Кундера придерживается традиционного рассказывания историй, однако неожиданная дискретность изложения событий, их перебивка эссеистическими приемами и образ автора-персонажа преображают сюжетное повествование. Отчасти навязчиво, но, тем не менее, усилен и в способах изображения эпизодов, и в лексике лейтмотив театрального представления. Внезапен «скачок» авторского воображения: встреча разъезжающихся из замка кавалера Денона, Венсана и «Кундеры». Полистилистика «Неспешности» – это синтез романной изобразительности и эссе; сплав научного, аналитического стиля, массмедийной речи, стилизованной манеры рококо, оттененного иронией повествовательно-поэтического языка; цитатность (Эпикур, Денон, Аполлинер) и ставшая у постмодернистов нацеленно используемым приемом интертекстуальность, то в виде рефлексивного диалога (Ш. де Лакло, Бетховен), то – упоминания (Фрагонар, Эйнштейн, Че Гевара).

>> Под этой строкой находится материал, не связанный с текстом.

(* ===== verification/NgxMp4.v ===== *)
(** Seeking in MP4 files: src/http/modules/ngx_http_mp4_module.c, from the
    atoms of the file to the response that begins at a given time.

    The file is a list of bytes.  mp4->buffer_pos always points at the byte
    mp4->offset of the file, because both move together, so the buffer is kept
    as [avail], the number of bytes that mp4->buffer_end is past it (negative
    when an atom was skipped); an access beyond them is [Undefined].  The
    buffers of a track are its atoms: bytes for the headers, and for the tables
    of the sample atoms the entries with the values the macros get and set.
    Allocation and reads of the file succeed. *)

From S2P Require Import Prelude.

Module Mp4.

(** ** Big-endian numbers *)

Definition byte_of (p : list Z) (i : nat) : Z := nth i p 0.

Definition ngx_mp4_get_32value (p : list Z) : Z :=
  Z.shiftl (byte_of p 0) 24 + Z.shiftl (byte_of p 1) 16 + Z.shiftl (byte_of p 2) 8 + byte_of p 3.

Definition ngx_mp4_set_32value (n : Z) : list Z :=
  [wrapU 8 (Z.shiftr n 24); wrapU 8 (Z.shiftr n 16); wrapU 8 (Z.shiftr n 8); wrapU 8 n].

Definition ngx_mp4_get_64value (p : list Z) : Z :=
  Z.shiftl (byte_of p 0) 56 + Z.shiftl (byte_of p 1) 48 + Z.shiftl (byte_of p 2) 40
    + Z.shiftl (byte_of p 3) 32 + Z.shiftl (byte_of p 4) 24 + Z.shiftl (byte_of p 5) 16
    + Z.shiftl (byte_of p 6) 8 + byte_of p 7.

Definition ngx_mp4_set_64value (n : Z) : list Z :=
  [wrapU 8 (Z.shiftr n 56); wrapU 8 (Z.shiftr n 48); wrapU 8 (Z.shiftr n 40);
   wrapU 8 (Z.shiftr n 32); wrapU 8 (Z.shiftr n 24); wrapU 8 (Z.shiftr n 16);
   wrapU 8 (Z.shiftr n 8); wrapU 8 n].

(** The bytes [v] stored at [off] in an atom. *)
Definition store_at (off : nat) (v : list Z) (atom : list Z) : list Z :=
  take off atom ++ v ++ drop (off + length v) atom.

Definition get32_at (off : nat) (atom : list Z) : Z := ngx_mp4_get_32value (drop off atom).
Definition get64_at (off : nat) (atom : list Z) : Z := ngx_mp4_get_64value (drop off atom).
Definition set32_at (off : nat) (n : Z) := store_at off (ngx_mp4_set_32value n).
Definition set64_at (off : nat) (n : Z) := store_at off (ngx_mp4_set_64value n).

(** ** Tables *)

Record ngx_mp4_stts_entry_t := MkStts { stts_count : Z; stts_duration : Z }.
Record ngx_mp4_ctts_entry_t := MkCtts { ctts_count : Z; ctts_offset : Z }.
Record ngx_mp4_stsc_entry_t := MkStsc { stsc_chunk : Z; stsc_samples : Z; stsc_id : Z }.

(** The entries of a table of [n] entries of [size] bytes. *)
Fixpoint table {A} (size : nat) (get : list Z -> A) (n : nat) (p : list Z) : list A :=
  match n with
  | O => []
  | S n => get p :: table size get n (drop size p)
  end.

Definition get_stts (p : list Z) : ngx_mp4_stts_entry_t := MkStts (get32_at 0 p) (get32_at 4 p).
Definition get_ctts (p : list Z) : ngx_mp4_ctts_entry_t := MkCtts (get32_at 0 p) (get32_at 4 p).
Definition get_stsc (p : list Z) : ngx_mp4_stsc_entry_t :=
  MkStsc (get32_at 0 p) (get32_at 4 p) (get32_at 8 p).

Definition put_stts (e : ngx_mp4_stts_entry_t) : list Z :=
  ngx_mp4_set_32value (stts_count e) ++ ngx_mp4_set_32value (stts_duration e).
Definition put_ctts (e : ngx_mp4_ctts_entry_t) : list Z :=
  ngx_mp4_set_32value (ctts_count e) ++ ngx_mp4_set_32value (ctts_offset e).
Definition put_stsc (e : ngx_mp4_stsc_entry_t) : list Z :=
  ngx_mp4_set_32value (stsc_chunk e) ++ ngx_mp4_set_32value (stsc_samples e)
    ++ ngx_mp4_set_32value (stsc_id e).

(** ** Tracks *)

Record ngx_http_mp4_trak_t := MkTrak {
  timescale : Z;
  time_to_sample_entries : Z; sample_to_chunk_entries : Z; sync_samples_entries : Z;
  composition_offset_entries : Z; sample_sizes_entries : Z; chunks : Z;
  start_sample : Z; start_chunk : Z; chunk_samples : Z; chunk_samples_size : Z; start_offset : Z;
  tkhd_size : Z; mdhd_size : Z; hdlr_size : Z; vmhd_size : Z; smhd_size : Z; dinf_size : Z;
  size : Z;
  trak_atom : option (list Z); tkhd_atom : option (list Z); mdia_atom : option (list Z);
  mdhd_atom : option (list Z); hdlr_atom : option (list Z); minf_atom : option (list Z);
  vmhd_atom : option (list Z); smhd_atom : option (list Z); dinf_atom : option (list Z);
  stbl_atom : option (list Z); stsd_atom : option (list Z);
  stts_atom : option (list Z); stts_data : option (list ngx_mp4_stts_entry_t);
  stss_atom : option (list Z); stss_data : option (list Z);
  ctts_atom : option (list Z); ctts_data : option (list ngx_mp4_ctts_entry_t);
  stsc_atom : option (list Z); stsc_first : option ngx_mp4_stsc_entry_t;
  stsc_data : option (list ngx_mp4_stsc_entry_t);
  stsz_atom : option (list Z); stsz_data : option (list Z);
  stco_atom : option (list Z); stco_data : option (list Z);
  co64_atom : option (list Z); co64_data : option (list Z) }.

(** ngx_memzero. *)
Definition no_trak : ngx_http_mp4_trak_t :=
  MkTrak 0 0 0 0 0 0 0 0 0 0 0 0 0 0 0 0 0 0 0
    None None None None None None None None None None None None None None None None None
    None None None None None None None None None.

Definition trak_eta (t : ngx_http_mp4_trak_t) : ngx_http_mp4_trak_t :=
  MkTrak (timescale t) (time_to_sample_entries t) (sample_to_chunk_entries t)
    (sync_samples_entries t) (composition_offset_entries t) (sample_sizes_entries t) (chunks t)
    (start_sample t) (start_chunk t) (chunk_samples t) (chunk_samples_size t) (start_offset t)
    (tkhd_size t) (mdhd_size t) (hdlr_size t) (vmhd_size t) (smhd_size t) (dinf_size t) (size t)
    (trak_atom t) (tkhd_atom t) (mdia_atom t) (mdhd_atom t) (hdlr_atom t) (minf_atom t)
    (vmhd_atom t) (smhd_atom t) (dinf_atom t) (stbl_atom t) (stsd_atom t)
    (stts_atom t) (stts_data t) (stss_atom t) (stss_data t) (ctts_atom t) (ctts_data t)
    (stsc_atom t) (stsc_first t) (stsc_data t) (stsz_atom t) (stsz_data t)
    (stco_atom t) (stco_data t) (co64_atom t) (co64_data t).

В композиционной фрагментарности выдержан содержательный разрыв между частями; резкое переключение достигается благодаря «зачину», ибо первая фраза (или слово) фрагмента непредсказуема или парадоксальна. Многоявленная формальная обнаженность перемещает мысль автора на периферию, мыслит само произведение, живя саморефлексией о жизни, человеке, искусстве через сюжет, композицию, игровую импровизацию, жанровые и стилистические приемы. Самосознающие микро- и макро-формы создают диалог повествователя с читателем, одновременно превращая его в соавтора.

Причисляя свое творчество к модернизму, Кундера отрицает его связь с разного рода «пост». Небезосновательность этого утверждения синхронна доминанте первого в прозе писателя, которой имманентны, независимо от субъективных суждений Кундеры, свойства постмодернизма. Личное их открытие и литературное воплощение – авторский контекст художнических ориентиров, проницательное прозрение синтеза магистральных в ХХ веке модернизма и постмодернизма. Индивидуальные способы этого синтезирования определяют параметры «постмодернистского модернизма» Кундеры как гипотетической возможности литературы.